DEV Community

Cover image for Set Up Your Own Personal AI Stack: Summarized Version
Jay
Jay

Posted on • Edited on

Set Up Your Own Personal AI Stack: Summarized Version

A heavily summarized version (ramble free) of the long form article I posted previously.

You can read that one here:
https://dev.to/ghotet/set-up-your-own-personal-ai-frankenstack-diy-edition-309


Hey folks. I finally have a moment to sit down and lay out the blueprint for setting up your own AI stack, which I dubbed the "Frankenstack"—and it seems to have stuck haha.

This stack consists of:

  • LLM software
  • Stable Diffusion (image generation)
  • Text-to-speech (but not speech-to-text)
  • Web search for the LLM
  • All tied together through a unified front end

Just to clarify upfront: this isn't a tutorial or step-by-step guide. I'm laying out the toolkit, giving notes and caveats for each piece of software. For example, I'll list my machine specs and the LLMs I run to give you a realistic expectation.

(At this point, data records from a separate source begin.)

Lemma at_most_one_take_once_aborted_witness :
  let tr1 := boot 2 ++ [Pump 0 (IsSet false); Main Ec2.KeyboardInterrupt] in
  let tr2 := [Pump 0 (Take "f" IoOk); Pump 1 (IsSet true);
              Pump 0 (Readline (fmt_line "+f")); Pump 0 PutProcessed;
              Pump 0 (IsSet true)] in
  ∃ s1 s2, run tr1 (init ["f"; "g"] 2) = Some s1 ∧ abort_event (sh s1) = true
    ∧ run tr2 s1 = Some s2 ∧ takes 0 tr2 = 1 ∧ takes 0 tr2 ≤ 1.
Proof.
  intros tr1 tr2. eexists. eexists. split; [vm_compute; reflexivity|].
  split; [reflexivity|]. split; [vm_compute; reflexivity|]. split; [reflexivity|].
  eapply (at_most_one_take_once_aborted ["f"; "g"] 2 tr1 tr2);
    vm_compute; reflexivity.
Defined.

Section Bootstrap.

Lemma replicate_new_stuck workers i e sh0 :
  (p ← replicate workers pump_new !! i; pump_step e sh0 p) = None.
Proof.
  destruct (replicate workers pump_new !! i) as [p|] eqn:E; [|done].
  apply lookup_replicate in E as [-> _]. simpl. apply pump_new_stuck.
Qed.

Lemma step_never_started file_names workers l s s' :
  never_started file_names workers s → step l s = Some s' →
  never_started file_names workers s'.
Proof.
  unfold never_started. intros (Hm & Ha & Hp & Hq & Hr & Hg) H.
  destruct l as [i e|e|e|e|e].
  - apply step_pump_inv in H as (p & sh' & p' & Hpi & Hstep & ->).
    rewrite Hp in Hpi. apply lookup_replicate in Hpi as [-> _].
    rewrite pump_new_stuck in Hstep. done.
  - apply step_progress_inv in H as (sh' & g & Hstep & ->).
    unfold progress_step in Hstep. rewrite Hg in Hstep. done.
  - apply step_reduce_inv in H as (sh' & r & Hstep & ->).
    unfold reduce_step in Hstep. rewrite Hr in Hstep. done.
  - simpl in H. unfold main_step in H.
    destruct Hm as [Hm|Hm]; rewrite Hm in H; destruct e; simplify_option_eq.
    rewrite Ha. simpl. split_and!; auto.
  - pose proof H as H'.
    apply step_env_inv in H
      as [(-> & Em & ->)|[(i & code & p & -> & Hpi & Hpc & _ & ->)
         |[(i & line & q & -> & Hqq & ->)|(code & -> & Hr' & Hn & ->)]]]; simpl.
    + split_and!; auto.
    + rewrite Hp in Hpi. apply lookup_replicate in Hpi as [-> _]. done.
    + simpl in H'. rewrite Hp in H'.
      destruct (replicate workers pump_new !! i) as [p|] eqn:E; [|done].
      apply lookup_replicate in E as [-> _]. done.
    + done.
Qed.

Lemma step_initializing file_names workers l s s' :
  initializing file_names workers s → step l s = Some s' →
  initializing file_names workers s'.
Proof.
  unfold initializing. intros Hi H.
  destruct l as [i e|e|e|e|e].
  - apply step_pump_inv in H as (p & sh' & p' & Hpi & Hstep & ->). simpl.
    intros Em. destruct (Hi Em) as (Hp & _).
    rewrite Hp in Hpi. apply lookup_replicate in Hpi as [-> _].
    rewrite pump_new_stuck in Hstep. done.
  - apply step_progress_inv in H as (sh' & g & Hstep & ->). simpl.
    intros Em. destruct (Hi Em) as (_ & _ & _ & Hg).
    unfold progress_step in Hstep. rewrite Hg in Hstep. done.
  - apply step_reduce_inv in H as (sh' & r & Hstep & ->). simpl.
    intros Em. destruct (Hi Em) as (_ & _ & Hr & _).
    unfold reduce_step in Hstep. rewrite Hr in Hstep. done.
  - apply step_main_inv in H
      as [(k & p & -> & Em & Hp & ->)|[(k & -> & Em & Hp & ->)
         |[(c & m & _ & Hm' & Hk & ->)|(m & _ & Hm' & Hk & ->)]]]; simpl; done.
  - pose proof H as H'.
    apply step_env_inv in H
      as [(-> & Em & ->)|[(i & code & p & -> & Hpi & Hpc & _ & ->)
         |[(i & line & q & -> & Hqq & ->)|(code & -> & Hr' & Hn & ->)]]]; simpl.
    + done.
    + intros Em. destruct (Hi Em) as (Hp & _).
      rewrite Hp in Hpi. apply lookup_replicate in Hpi as [-> _]. done.
    + intros Em. destruct (Hi Em) as (Hp & _).
      simpl in H'. rewrite Hp in H'.
      destruct (replicate workers pump_new !! i) as [p|] eqn:E; [|done].
      apply lookup_replicate in E as [-> _]. done.
    + intros Em. destruct (Hi Em) as (_ & _ & Hr & _). done.
Qed.

Lemma run_initializing tr file_names workers s :
  run tr (init file_names workers) = Some s → initializing file_names workers s.
Proof.
  apply (run_invariant (initializing file_names workers));
    [intros; eapply step_initializing; eauto|].
  intros _. rewrite init_input_queue. done.
Qed.

End Bootstrap.

(** X9: When an instance does not reach the running state, the job ends before
    any session exists: [main] can only exit with status 1, the abort flag
    is set, no worker is started, neither the reduce thread nor the progress
    thread runs, and every input file is still in the task queue. *)
Theorem failed_bootstrap_starts_nothing (file_names : list string) (workers : nat)
    (tr : list label) (s : state) :
  run tr (init file_names workers) = Some s →
  Env InstanceNotRunning ∈ tr →
  (mpc s = MInit ∨ mpc s = MExited 1)
  ∧ abort_event (sh s) = true
  ∧ pumps s = replicate workers pump_new
  ∧ queue (input_queue (sh s)) = file_names
  ∧ rpc (reduce s) = RNotStarted ∧ gpc (progress s) = GNotStarted.
Proof.
  intros Hrun Hin.
  apply list_elem_of_split in Hin as (t1 & t2 & ->).
  apply run_app_inv in Hrun as (s1 & H1 & H2).
  apply run_cons_inv in H2 as (s2 & Hstep & H2).
  pose proof (run_initializing _ _ _ _ H1) as Hi.
  assert (never_started file_names workers s2) as Hn.
  { apply step_env_inv in Hstep
      as [(_ & Em & ->)|[(i & code & p & ? & _)|[(i & line & q & ? & _)|(code & ? & _)]]];
      try done.
    destruct (Hi Em) as (Hp & Hq & Hr & Hg).
    unfold never_started. simpl. split_and!; auto. }
  revert H2. apply (run_invariant (never_started file_names workers)); [|exact Hn].
  intros l s0 s0' H0 Hs. eapply step_never_started; eauto.
Qed.

Lemma failed_bootstrap_starts_nothing_witness :
  let tr := [Env InstanceNotRunning; Main InitJoined] in
  ∃ s, run tr (init ["f"; "g"] 2) = Some s
    ∧ mpc s = MExited 1
    ∧ (mpc s = MInit ∨ mpc s = MExited 1)
    ∧ abort_event (sh s) = true
    ∧ pumps s = replicate 2 pump_new
    ∧ queue (input_queue (sh s)) = ["f"; "g"]
    ∧ rpc (reduce s) = RNotStarted ∧ gpc (progress s) = GNotStarted.
Proof.
  intros tr. eexists. split; [vm_compute; reflexivity|]. split; [reflexivity|].
  eapply (failed_bootstrap_starts_nothing ["f"; "g"] 2 tr); [vm_compute; reflexivity|].
  apply list_elem_of_here.
Defined.


Section DownloadLoop.

Lemma download_loop_failures R f n : ∀ tries rest,
  download_loop R f tries (replicate n false ++ true :: rest)
  = (replicate (Z.to_nat (Z.of_nat n + 1 - Z.max (R - tries) 1)) (fmt_line ("!" +:+ f)),
     Some (tries + Z.of_nat n)%Z).
Proof.
  induction n as [|n IH]; intros tries rest.
  - assert (Z.to_nat (Z.of_nat 0 + 1 - Z.max (R - tries) 1) = 0) as -> by lia.
    simpl. rewrite Z.add_0_r. reflexivity.
  - cbn [replicate app download_loop]. rewrite IH.
    replace (tries + 1 + Z.of_nat n)%Z with (tries + Z.of_nat (S n))%Z by lia.
    f_equal. destruct (Z.leb_spec R (tries + 1)).
    + assert (Z.to_nat (Z.of_nat (S n) + 1 - Z.max (R - tries) 1)
              = S (Z.to_nat (Z.of_nat n + 1 - Z.max (R - (tries + 1)) 1))) as -> by lia.
      reflexivity.
    + assert (Z.to_nat (Z.of_nat (S n) + 1 - Z.max (R - tries) 1)
              = Z.to_nat (Z.of_nat n + 1 - Z.max (R - (tries + 1)) 1)) as -> by lia.
      reflexivity.
Qed.

Lemma download_loop_never_ends R f n : ∀ tries,
  download_loop R f tries (replicate n false)
  = (replicate (Z.to_nat (Z.of_nat n + 1 - Z.max (R - tries) 1)) (fmt_line ("!" +:+ f)),
     None).
Proof.
  induction n as [|n IH]; intros tries.
  - assert (Z.to_nat (Z.of_nat 0 + 1 - Z.max (R - tries) 1) = 0) as -> by lia.
    reflexivity.
  - cbn [replicate download_loop]. rewrite IH.
    f_equal. destruct (Z.leb_spec R (tries + 1)).
    + assert (Z.to_nat (Z.of_nat (S n) + 1 - Z.max (R - tries) 1)
              = S (Z.to_nat (Z.of_nat n + 1 - Z.max (R - (tries + 1)) 1))) as -> by lia.
      reflexivity.
    + assert (Z.to_nat (Z.of_nat (S n) + 1 - Z.max (R - tries) 1)
              = Z.to_nat (Z.of_nat n + 1 - Z.max (R - (tries + 1)) 1)) as -> by lia.
      reflexivity.
Qed.


End DownloadLoop.

(** X10: What the worker writes for one line of its input.  There is no [break]
    after a report of failure: the download is tried again and again, and
    every failed attempt from the [DOWNLOAD_RETRIES]-th on writes one more
    [!file].  When the download succeeds after [n] failures and
    [config.MAP_FUNC] returns, the reports are followed by [+file] for the
    same file, and the worker goes on with the next line.  As long as the
    download fails the worker stays in the loop. *)
Theorem worker_reports_every_late_failure (DOWNLOAD_RETRIES : Z) (line : string)
    (n : nat) (rest : list bool) (m : call_outcome) :
  let report := fmt_line ("!" +:+ rstrip line) in
  process_line DOWNLOAD_RETRIES line (mkFileEnv (replicate n false ++ true :: rest) Returns)
  = (replicate (reports DOWNLOAD_RETRIES n) report ++ [fmt_line ("+" +:+ rstrip line)], None)
  ∧ process_line DOWNLOAD_RETRIES line (mkFileEnv (replicate n false) m)
    = (replicate (reports DOWNLOAD_RETRIES n) report, Some Downloading)
  ∧ ((Z.of_nat n < DOWNLOAD_RETRIES)%Z → reports DOWNLOAD_RETRIES n = 0)
  ∧ ((1 <= DOWNLOAD_RETRIES <= Z.of_nat n)%Z →
     reports DOWNLOAD_RETRIES n = S n - Z.to_nat DOWNLOAD_RETRIES).
Proof.
  intros report. unfold process_line, reports. simpl downloads. simpl map_func.
  rewrite download_loop_failures, download_loop_never_ends.
  rewrite Z.sub_0_r. split_and!; [reflexivity|reflexivity|lia|lia].
Qed.
Lemma startTest_timed (Math_random : nat -> Q) (now : Z) (st : State) :
  selectedMode st ≠ "story"%string ->
  timedRunning (startTest Math_random now st)
  ∧ timeLeft (startTest Math_random now st) = selectedTimer st
  ∧ timerDisplay (startTest Math_random now st) = selectedTimer st.
Proof.
  intros Hmode. apply String.eqb_neq in Hmode.
  unfold timedRunning, startTest. cbn [isTestActive intervalId timeLeft timerDisplay].
  rewrite selectedMode_getNewQuote, Hmode.
  assert (E : selectedTimer (getNewQuote Math_random st) = selectedTimer st)
    by (unfold getNewQuote; destruct (decide _); reflexivity).
  rewrite E. repeat split; reflexivity.
Qed.

(** X8.  In every mode but the story mode, a test started from the start
    button with a level has as many seconds as the level says (60 for easy,
    45 for medium, 30 for anything else).  Timer ticks alone keep it running
    until that many ticks have come, with the time left shown going down by
    one at each tick; and whatever is typed in between, the test has ended
    when that many ticks have come. *)
Theorem timed_test_times_out (Math_random : nat -> Q) (level mode : string)
    (net : Network) (now : Z) (st : State) :
  mode ≠ "story"%string ->
  let started := startTest Math_random now (startClick Math_random level mode net st) in
  timeLeft started = secondsOf level
  ∧ timerDisplay started = secondsOf level
  ∧ (∀ nows, (Z.of_nat (length nows) < secondsOf level)%Z ->
       let st' := run Math_random started (map Tick nows) in
       running st'
       ∧ timeLeft st' = (secondsOf level - Z.of_nat (length nows))%Z
       ∧ timerDisplay st' = timeLeft st')
  ∧ (∀ evs, Forall timerOrTyping evs -> (secondsOf level <= Z.of_nat (ticksOf evs))%Z ->
       idle (run Math_random started evs)).
Proof.
  intros Hmode started.
  assert (Hsel : selectedMode (startClick Math_random level mode net st) = mode
                 ∧ selectedTimer (startClick Math_random level mode net st)
                   = secondsOf level).
  { unfold startClick, startCountdown. cbn [quotesReadyPromise].
    destruct (quotesReadyPromise st); [split; reflexivity |].
    match goal with
    | |- context [fetchAndCacheQuotes _ _ ?page] =>
        destruct (fetchAndCacheQuotes_frame Math_random net page) as (c & f & r & ->)
    end.
    split; reflexivity. }
  destruct Hsel as [Hsel1 Hsel2].
  destruct (startTest_timed Math_random now
              (startClick Math_random level mode net st)) as (Ht & Hl & Hd);
    [rewrite Hsel1; exact Hmode |].
  fold started in Ht, Hl, Hd. rewrite Hsel2 in Hl, Hd.
  assert (Hpos : (0 < secondsOf level)%Z).
  { unfold secondsOf. destruct (String.eqb level "easy"); [lia |].
    destruct (String.eqb level "medium"); lia. }
  split; [exact Hl |]. split; [exact Hd |]. split.
  - intros nows Hlen.
    destruct (ticks_run Math_random nows started Ht) as (H1 & H2 & H3);
      [rewrite Hl; exact Hlen |].
    cbn zeta. rewrite Hl in H2. split; [apply H1 |]. split; [exact H2 |].
    destruct nows as [| n0 nows0]; [| apply H3; discriminate].
    change (timerDisplay started = timeLeft started). rewrite Hd, Hl. reflexivity.
  - intros evs Hevs Hticks.
    destruct (timed_run Math_random evs started Ht Hevs) as [H | (_ & _ & H)];
      [exact H | exfalso].
    rewrite Hl in H. specialize (H ltac:(lia)). lia.
Qed.
(** * End-to-end encrypted messaging: message cipher, inbox transport and
      message store

    A shallow embedding of three parts of the application:

    - [utils/messageCrypto]: [toBase64], [fromBase64], [randomBytes],
      [encryptMessage] and [decryptMessage] (AES-256-GCM through Web Crypto);
    - [backend/routes/kx.js] and [backend/routes/messages.js]: the in-memory
      key-exchange inbox and the stored-ciphertext routes;
    - [components/Dashboard]: [handleCheckInbox], the dispatcher of incoming
      key-exchange messages.

    Conventions.  A JavaScript string is a Rocq [string] holding the UTF-8
    bytes of a well-formed text, so that [TextEncoder.encode] is the list of
    its bytes.  A [Uint8Array] is a [list Byte.byte].  Numbers are the integral
    ones, in [Z].  A call that may throw returns an [Outcome]. *)

From Stdlib Require Import ZArith String Ascii List DecimalString DecimalZ.
From stdpp Require Import base tactics option list strings gmap sorting.

Local Open Scope string_scope.
Local Open Scope list_scope.
Local Open Scope Z_scope.

(** ** JavaScript values and exceptions *)

#[warnings="-register-all"]
Inductive JSValue : Type :=
  | JUndefined
  | JNull
  | JBool (b : bool)
  | JNum (n : Z)
  | JStr (s : string)
  | JHandle (h : N)                        (* host object: CryptoKey, ... *)
  | JArr (items : list JSValue)
  | JObj (fields : list (string * JSValue)).

Inductive Exn : Type :=
  | OperationError          (* crypto.subtle: authentication failed *)
  | InvalidCharacterError   (* atob *)
  | SyntaxError             (* JSON.parse *)
  | TypeError               (* property read on null or undefined *)
  | HostError (what : string).

Inductive Outcome (A : Type) : Type :=
  | Ok (a : A)
  | Throw (e : Exn).
Arguments Ok {A} a.
Arguments Throw {A} e.

#[export] Instance Outcome_ret : MRet Outcome := fun _ a => Ok a.
#[export] Instance Outcome_bind : MBind Outcome := fun _ _ f m =>
  match m with Ok a => f a | Throw e => Throw e end.

Definition of_option {A} (e : Exn) (o : option A) : Outcome A :=
  match o with Some a => Ok a | None => Throw e end.

Definition returned {A} (o : Outcome A) : option A :=
  match o with Ok a => Some a | Throw _ => None end.

(** [!v], for the values of this development. *)
Definition falsy (v : JSValue) : bool :=
  match v with
  | JUndefined | JNull => true
  | JBool b => negb b
  | JNum n => n =? 0
  | JStr s => if decide (s = "") then true else false
  | JHandle _ | JArr _ | JObj _ => false
  end.

Definition truthy (v : JSValue) : bool := negb (falsy v).

(** [a || b] *)
Definition js_or (a b : JSValue) : JSValue := if truthy a then a else b.

Fixpoint assoc_last (k : string) (fs : list (string * JSValue)) : option JSValue :=
  match fs with
  | [] => None
  | (k', v) :: rest =>
      match assoc_last k rest with
      | Some w => Some w
      | None => if decide (k = k') then Some v else None
      end
  end.
(** * Chronos-ITCH: limit order book and ITCH 5.0 field decoding

    A shallow embedding of [include/book/*.hpp] (order pool, intrusive
    list, price levels, order book with matching), of the field accessors
    of [include/itch/compat.hpp] and [include/itch/messages.hpp] and of
    the packet offset detection of [src/python_bindings.cpp], followed by
    the properties proved about them.

    Conventions.
    - [uint64_t], [uint32_t], [uint16_t] and [uint8_t] values are integers
      of [Z]; every addition, subtraction and left shift of the source is
      followed by the reduction modulo the width of its type.
    - An [Order*] is the index of its slot in the pool's [buffer_]; the
      fields of an order are read and written through that index, so the
      identifier index, the price levels and the pool all refer to one
      shared object, as in the source.
    - Inside the book an [IntrusiveList<Order>] is represented by the
      sequence of slots met when following [next] from the sentinel.  The
      [prev]/[next] pointers themselves are embedded in
      [IntrusiveListPtr], where each operation of the list is shown to
      act on that sequence.
    - A [std::vector<PriceLevel>] is a list; moving a level (on [insert]
      and [erase]) carries its queue along unchanged. *)

From Stdlib Require Import ZArith Lia.
From Stdlib.Strings Require Import Ascii String Byte.
From stdpp Require Import base numbers option list gmap sorting.

Local Open Scope Z_scope.

(** ** Fixed-width arithmetic *)

Definition wrap16 (x : Z) : Z := x mod 2 ^ 16.
Definition wrap32 (x : Z) : Z := x mod 2 ^ 32.
Definition wrap64 (x : Z) : Z := x mod 2 ^ 64.

Definition is_u32 (x : Z) : Prop := 0 <= x < 2 ^ 32.
Definition is_u64 (x : Z) : Prop := 0 <= x < 2 ^ 64.

(** ** types.hpp *)

(** [enum class Side : char { Buy = 'B', Sell = 'S' }] *)
Inductive Side : Set := Buy | Sell.

Definition Side_to_char (s : Side) : ascii :=
  match s with Buy => "B"%char | Sell => "S"%char end.

Module Order.

(** [struct Order : IntrusiveNode]; the link fields live in the
    representation of the queue that holds the order. *)
Record t : Set := mk { id : Z; price : Z; qty : Z; side : ascii }.

(** A value-initialised slot of the pool's buffer. *)
Definition zero : t := mk 0 0 0 Ascii.zero.
(* ===== verification/_CoqProject ===== *)
-Q . S2P
Prelude.v
Handler.v
JsValue.v
Number.v
Json.v
Runtime.v
Data.v
Api.v
Services.v
SettingsData.v
Messages.v
Net.v
Regex.v
Validators.v
Sorting.v
Forms.v
Fields.v
NodeMng.v
Policy.v
Catalog.v
Alerts.v
Notifications.v
AddNode.v
AgentData.v
Agents.v
AgentDialogs.v
TextEditor.v
RuleEditor.v
Scale.v
IndexManagement.v
ConfigMap.v
KitSettings.v
AddMip.v
MipMng.v
ConfirmDialog.v
Rebuild.v
ModalDialog.v
ProgressBar.v
Passwords.v
MipSettings.v
GeneralSettings.v
SystemSettings.v
VMWareSettings.v
HiveSettings.v
ColdLog.v
AddKitToken.v
HealthData.v
KitTokens.v
Datastores.v
NodeTable.v
PodTable.v
Health.v
ServerStdout.v
RuleSetDialog.v
RulesUpload.v
KitPassword.v
NodeMaintenance.v
UpdateDocs.v
EsLicense.v
ReplayDialog.v
PcapForm.v
Navigation.v
TopNavbar.v
Portal.v
CatalogList.v
PmoSupport.v
DockerRegistry.v
AlertDrilldown.v
Browser.v
DateTime.v
DisplayDialogs.v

This stack is GPU/CPU hungry.

My Specs

  • Modified Alienware 15 R4 (circa 2018)
  • Nvidia GTX 1070 8GB (laptop GPU)
  • Nvidia RTX 3060 12GB (AGA external GPU dock)
  • Intel i7-8750H CPU @ 2.20GHz
  • 32GB RAM
  • All drives are NVMe
  • Stack uses ~120GB including ~8 LLM/SD models

LLM

LM Studio was my choice:

  • Offers an in-depth front end with performance tuning and experimental features
  • Allows offloading KV cache for faster performance (quality may vary)
  • Lets you run multiple models simultaneously (if your system can handle it)
  • Easy download of models directly from Hugging Face

I recommend trying it before asking about alternatives like Ollama. I’ve used Ollama in CLI mode, but I wasn’t a fan personally.

Models I use:

  • GPT-OSS 20B – My favorite for reasoning. Adjustable low/medium/high settings. Low ~2s, High ~2min. Only runs 3-4B parameters at a time, so lighter on resources. Trained for tool use.
  • Mythalion 13B – Creative writing, fast, decent chat, good for Stable Diffusion prompts. Not for code.
  • Deepseek-Coder (R1) – Strictly for complex scripts. Slowest model, but handles long code reliably.

Vision models:

  • I haven’t used these extensively; if you need vision, try a 7B model and test. Smaller models may be better for limited VRAM.
  • Parameter count isn’t always indicative of performance; adjust based on GPU capacity.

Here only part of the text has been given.